Problem requirements
Beginning with the first line, copy out each line of the material until the line containing "bool_decide (x = s)" has been copied as well.

Data for review
○ ○ ○ ○ ○
(* ===== verification/Filter.v ===== *)
(** * String filters (pkg/filter/filter.go)

    [Compile] turns a list of names into a matcher: an equality test or a set
    when no name holds a glob character, a compiled glob otherwise. The glob
    library (gobwas/glob) is a parameter: [glob_Compile] returns a matcher or
    an error. *)
From S2P Require Import Prelude GoText.

(** The implementations of interface Filter. *)
Inductive Filter : Type :=
| filter_map (m : gmap string unit)
| filtersingle (s : string)
| filter_glob (matcher : string → bool)
| IncludeExcludeFilter (include exclude : option Filter) (includeDefault excludeDefault : bool).

(** [HasMeta]. *)
Definition HasMeta (s : string) : bool := ContainsAny s "*?[".

Definition compileFilterNoGlob (filters : list string) : Filter :=
  match filters with
  | [f] => filtersingle f
  | _ => filter_map (foldl (λ m f, <[f := tt]> m) ∅ filters)
  end.

Fixpoint Match (f : Filter) (s : string) : bool :=
  match f with
  | filter_map m => bool_decide (is_Some (m !! s))
  | filtersingle x => bool_decide (x = s)
  | filter_glob matcher => matcher s
  | IncludeExcludeFilter include exclude includeDefault excludeDefault =>
    let check_exclude :=
      match exclude with
      | Some ex => if Match ex s then false else true
      | None => if excludeDefault then false else true
      end in
    match include with
    | Some inc => if negb (Match inc s) then false else check_exclude
    | None => if negb includeDefault then false else check_exclude
    end
  end.

Section compile.
Context (glob_Compile : string → result (string → bool)).

(** The nil Filter is [None]. *)
Definition Compile (filters : list string) : result (option Filter) :=
  if decide (length filters = 0) then Ok None
  else
    let noGlob := negb (existsb HasMeta filters) in
    if noGlob then Ok (Some (compileFilterNoGlob filters))
    else match filters with
    | [f] => g ← glob_Compile f; Ok (Some (filter_glob g))
    | _ => g ← glob_Compile ("{" +:+ Join "," filters +:+ "}"); Ok (Some (filter_glob g))
    end.

Definition NewIncludeExcludeFilterDefaults (include exclude : list string)
    (includeDefault excludeDefault : bool) : result Filter :=
  inc ← Compile include;
  ex ← Compile exclude;
  Ok (IncludeExcludeFilter inc ex includeDefault excludeDefault).

Definition NewIncludeExcludeFilter (include exclude : list string) : result Filter :=
  NewIncludeExcludeFilterDefaults include exclude true false.

Lemma lookup_name_set filters (m : gmap string unit) s :
  is_Some (foldl (λ m f, <[f := tt]> m) m filters !! s) ↔ s ∈ filters ∨ is_Some (m !! s).
Proof.
  revert m. induction filters as [|f filters IH]; intros m; simpl.
  { split; [by right|]. intros [[]%elem_of_nil|]; done. }
  rewrite IH, elem_of_cons. destruct (decide (s = f)) as [->|Hne].
  - rewrite lookup_insert_eq. naive_solver.
  - rewrite lookup_insert_ne by done. tauto.
Qed.

Lemma Match_NoGlob filters s :
  filters ≠ [] → Match (compileFilterNoGlob filters) s = bool_decide (s ∈ filters).
Proof.
  intros Hn.
  assert (Hset : Match (filter_map (foldl (λ m f, <[f := tt]> m) ∅ filters)) s =
                 bool_decide (s ∈ filters)).
  { cbn [Match]. apply bool_decide_ext. rewrite lookup_name_set, lookup_empty.
    rewrite <- not_eq_None_Some. tauto. }
  destruct filters as [|f [|g l]]; [done| |exact Hset].
  cbn [compileFilterNoGlob Match]. apply bool_decide_ext. by rewrite list_elem_of_singleton.
Qed.

Lemma Compile_literal filters :
  filters ≠ [] → existsb HasMeta filters = false →
  Compile filters = Ok (Some (compileFilterNoGlob filters)).
Proof.
  intros Hn Hm. unfold Compile. rewrite decide_False, Hm; [done|].
  by destruct filters.
Qed.

(** Without glob characters a non-empty list compiles, never consulting
    the glob library, to a filter that matches exactly the listed names;
    the empty list compiles to the nil filter. *)
Theorem Compile_literal_spec filters :
  existsb HasMeta filters = false →
  (filters = [] → Compile filters = Ok None) ∧
  (filters ≠ [] → ∃ f, Compile filters = Ok (Some f) ∧
                      ∀ s, Match f s = true ↔ s ∈ filters).
Proof.
  intros Hm. split; [by intros ->|]. intros Hn.
  exists (compileFilterNoGlob filters). split; [by apply Compile_literal|].
  intros s. rewrite Match_NoGlob by done. apply bool_decide_eq_true.
Qed.

(** An include/exclude filter over literal names lets a name through
    exactly when it is included (or nothing is) and not excluded. *)
Theorem IncludeExclude_spec include exclude :
  existsb HasMeta include = false → existsb HasMeta exclude = false →
  ∃ f, NewIncludeExcludeFilter include exclude = Ok f ∧
       ∀ s, Match f s = true ↔ (include = [] ∨ s ∈ include) ∧ s ∉ exclude.
Proof.
  intros Hi He. unfold NewIncludeExcludeFilter, NewIncludeExcludeFilterDefaults.
  destruct (decide (include = [])) as [->|Hni], (decide (exclude = [])) as [->|Hne];
    rewrite ?(Compile_literal include), ?(Compile_literal exclude) by done;
    (eexists; split; [reflexivity|]); intros s; cbn [Match];
    rewrite ?(Match_NoGlob include), ?(Match_NoGlob exclude) by done;
    repeat case_bool_decide; simpl; set_solver.
Qed.
End compile.

Lemma Compile_literal_spec_witness :
  ∃ f, Compile (λ _, Err (Errorf "glob")) ["cpu"; "mem"] = Ok (Some f) ∧
       ∀ s, Match f s = true ↔ s ∈ ["cpu"; "mem"].
Proof. apply (Compile_literal_spec (λ _, Err (Errorf "glob")) ["cpu"; "mem"] eq_refl). done. Defined.

Lemma IncludeExclude_spec_witness :
  ∃ f, NewIncludeExcludeFilter (λ _, Err (Errorf "glob")) ["cpu"; "mem"] ["mem"] = Ok f ∧
       ∀ s, Match f s = true ↔ (["cpu"; "mem"] = [] ∨ s ∈ ["cpu"; "mem"]) ∧ s ∉ ["mem"].
Proof. by apply (IncludeExclude_spec (λ _, Err (Errorf "glob")) ["cpu"; "mem"] ["mem"]). Defined.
○ ○ ○ ○ ○
Task answer
(* ===== verification/Filter.v ===== *)
(** * String filters (pkg/filter/filter.go)

    [Compile] turns a list of names into a matcher: an equality test or a set
    when no name holds a glob character, a compiled glob otherwise. The glob
    library (gobwas/glob) is a parameter: [glob_Compile] returns a matcher or
    an error. *)
From S2P Require Import Prelude GoText.

(** The implementations of interface Filter. *)
Inductive Filter : Type :=
| filter_map (m : gmap string unit)
| filtersingle (s : string)
| filter_glob (matcher : string → bool)
| IncludeExcludeFilter (include exclude : option Filter) (includeDefault excludeDefault : bool).

(** [HasMeta]. *)
Definition HasMeta (s : string) : bool := ContainsAny s "*?[".

Definition compileFilterNoGlob (filters : list string) : Filter :=
  match filters with
  | [f] => filtersingle f
  | _ => filter_map (foldl (λ m f, <[f := tt]> m) ∅ filters)
  end.

Fixpoint Match (f : Filter) (s : string) : bool :=
  match f with
  | filter_map m => bool_decide (is_Some (m !! s))
  | filtersingle x => bool_decide (x = s)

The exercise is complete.